Irene Junquera developed the role of "the voice of the viewer" until December 18, 2015, when Pedrerol proposed her as a talk show host, a role she started on January 6, 2016. Her replacement as "the voice of the viewer" was Laura Gadea, who barely a year later was fired and replaced by Sandra Díaz Arcas. In March 2017, she said goodbye to the audience of Chiringuito in a special program, after almost a decade linked to the program's team, ending up leaving it.

From April 2015 to March 2017, Junquera has collaborated in the program Zapeando on La Sexta, hosted by Frank Blanco. From September 20, 2016, to April 2017, she presented, together with Frank Blanco, the radio program "Vamos tarde", on Europa FM. On January 7, 2016, she signed up for the program "Las Mañanas KISS" on Kiss FM, also presented by Frank Blanco.

In March 2017, Irene signed with Mediaset España to co-host "All you need is love.... o no" with Risto Mejide on Telecinco. In February 2019, together with Nacho García, she premieres "Safari: a la caza de la tele" in Factoría de Ficción.

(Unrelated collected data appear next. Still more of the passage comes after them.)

(** * The tabular cleaning pipeline of [clean.py]

    A shallow embedding of [initial_cleaning], [compute_missing_rates],
    [impute_column] and [handle_missing_values], together with the part of
    pandas they rely on, and the properties of the missing-value gate.

    Conventions of the model.
    - A float64 is [NaN], an infinity or a finite value, written as the
      rational it denotes.  Float arithmetic enters in two places, the
      midpoint taken by a median and the mean; what rounding and overflow
      do there is given by the class [Arithmetic], a parameter of the
      model.  A rate [k / n] is kept as the exact quotient.
    - A column is a [Series]: a float64 column ([SFloat], missing = NaN) or an
      object column ([SObject]) of Python objects: text, numbers, or a
      missing marker (None / NaN).  pandas' integer columns never hold a
      missing value and are represented by float columns without NaN.
    - Column labels are ASCII strings.
    - DataFrames and Series are objects in a heap and are handled through
      references, so that copies, in-place updates and aliasing are
      visible.  An object bound to a name, passed or returned gets a heap
      cell; the temporaries of a method chain are computed as values.
    - The number syntax of [pd.to_numeric] and the text of a finite
      number under [str] are parameters of the functions.
    - The report dictionaries are finite maps; the text of the message of
      [TooManyMissingError] is not part of the model, its payload is.

    The file has two parts: the model (data, pandas operations, the four
    functions, and value-level summaries of what they compute), then the
    lemmas relating the heap computations to the summaries and the
    properties themselves. *)

From Stdlib Require Import QArith Qreduction ZArith String Ascii List Bool Lia Lqa Sorted.
From stdpp Require Import base gmap strings list fin_maps pretty.

Local Open Scope Z_scope.
Local Open Scope nat_scope.
Local Open Scope list_scope.

(** ** Floats *)

Module Float.

(** [Inf true] is [-inf] and [Inf false] is [+inf]. *)
Inductive float : Type :=
| NaN
| Fin (q : Q)
| Inf (negative : bool).

Definition isnan (x : float) : bool :=
  match x with NaN => true | _ => false end.

Definition isinf (x : float) : bool :=
  match x with Inf _ => true | _ => false end.

(** IEEE comparisons: every comparison with NaN is false; [-inf] is below
    and [+inf] above every finite value. *)
Definition le (a b : float) : bool :=
  match a, b with
  | NaN, _ | _, NaN => false
  | Fin x, Fin y => Qle_bool x y
  | Inf true, _ => true
  | _, Inf false => true
  | _, _ => false
  end.

Definition gt (a b : float) : bool :=
  match a, b with
  | NaN, _ | _, NaN => false
  | _, _ => negb (le a b)
  end.

Definition ge (a b : float) : bool := le b a.

Definition eqb (a b : float) : bool :=
  match a, b with
  | Fin x, Fin y => Qeq_bool x y
  | Inf s, Inf t => Bool.eqb s t
  | _, _ => false
  end.

(** Float64 arithmetic, as far as the functions use it.  [round_number q]
    is the float64 nearest to the real number [q], [None] when [q] is too
    large in magnitude for a finite float64.  [mean_number xs] is
    [s.mean()] of a column [xs] that has a non-missing value and not both
    infinities: the order in which numpy adds the cells, and so the
    rounding and the overflow of the sum, is not fixed by [clean.py]. *)
Class Arithmetic : Type := {
  round_number : Q -> option Q;
  mean_number : list float -> float
}.

Section Operations.

Context {fp : Arithmetic}.

(** The float64 result of an operation whose exact result is [q]:
    overflow gives the infinity of the sign of [q]. *)
Definition rounded (q : Q) : float :=
  match round_number q with
  | Some r => Fin r
  | None => Inf (negb (Qle_bool 0 q))
  end.

(** [a + b] *)
Definition add (a b : float) : float :=
  match a, b with
  | NaN, _ | _, NaN => NaN
  | Fin x, Fin y => rounded (x + y)
  | Inf s, Fin _ => Inf s
  | Fin _, Inf s => Inf s
  | Inf s, Inf t => if Bool.eqb s t then Inf s else NaN
  end.

(** [a / 2] *)
Definition halve (a : float) : float :=
  match a with
  | Fin x => rounded (x / 2)
  | _ => a
  end.

(** The mean [(a + b) / 2] of two values. *)
Definition midpoint (a b : float) : float := halve (add a b).

End Operations.

(** [k / n] as computed by a mean of [n] values summing to [k]:
    NaN on an empty sample. *)
Definition ratio (k n : nat) : float :=
  match n with
  | O => NaN
  | S _ => Fin (Qred (Z.of_nat k # Pos.of_nat n))
  end.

In September 2019, she entered the Gran Hermano VIP house as a contestant of the seventh edition. In the seventh gala she was expelled with 76.2% of the votes.

== Trajectory ==

=== Television programs ===

==== Host ====

===== Entertainment =====

- Adivina Quién on Antena 3 (2007)
- Campanadas Fin de Año on LaSexta (2016–2017)
- All you need is love... o no on Telecinco (2017)
- Safari: a la caza de la tele on FDF (2019)

===== Sports =====

- Punto Pelota on Intereconomía TV (2008–2013)
- El Chiringuito de Jugones on Nitro / La Sexta / Neox / Mega (2014–2017)

=== Contributor ===

==== Entertainment ====

- Guasabi on Cuatro (2015)
- Zapeando on La Sexta (2015–2017)
- Supervivientes: El Debate on Telecinco (2017)
- Amigas y conocidas on La 1 (2018)
- Está pasando on Telemadrid (2019)

==== Sports ====

- Los lunes al Gol on Gol (2017–2018)
- El golazo de Gol on Gol (2018–present)
- El Rondo on Teledeporte (2019–present)
- El desmarque de Cuatro on Cuatro (2020–present)

==== Celebrity ====

- Ninja Warrior (España) on Antena 3 (2017)
- Adivina qué hago esta noche on Cuatro (2019)
- Niquelao! on Netflix (2019)

==== Contestant ====

- Gran Hermano VIP 7 on Telecinco (2019) – 5th expelled
- El cazador on La 1 (2020)

=== Radio programs ===

- No te cortes en Los 40 Principales (2014–2015): contributor.
- Las mañanas Kiss en Kiss FM (2016): co-host
- Vamos tarde en Europa FM (2016–2017): co-host
- Esto no es lo que era en Podimo (2021–present): co-host
- Marca Gaming Show en Radio Marca (2021–present): contributor.
- La Tribu on Radio Marca (2021–present): contributor.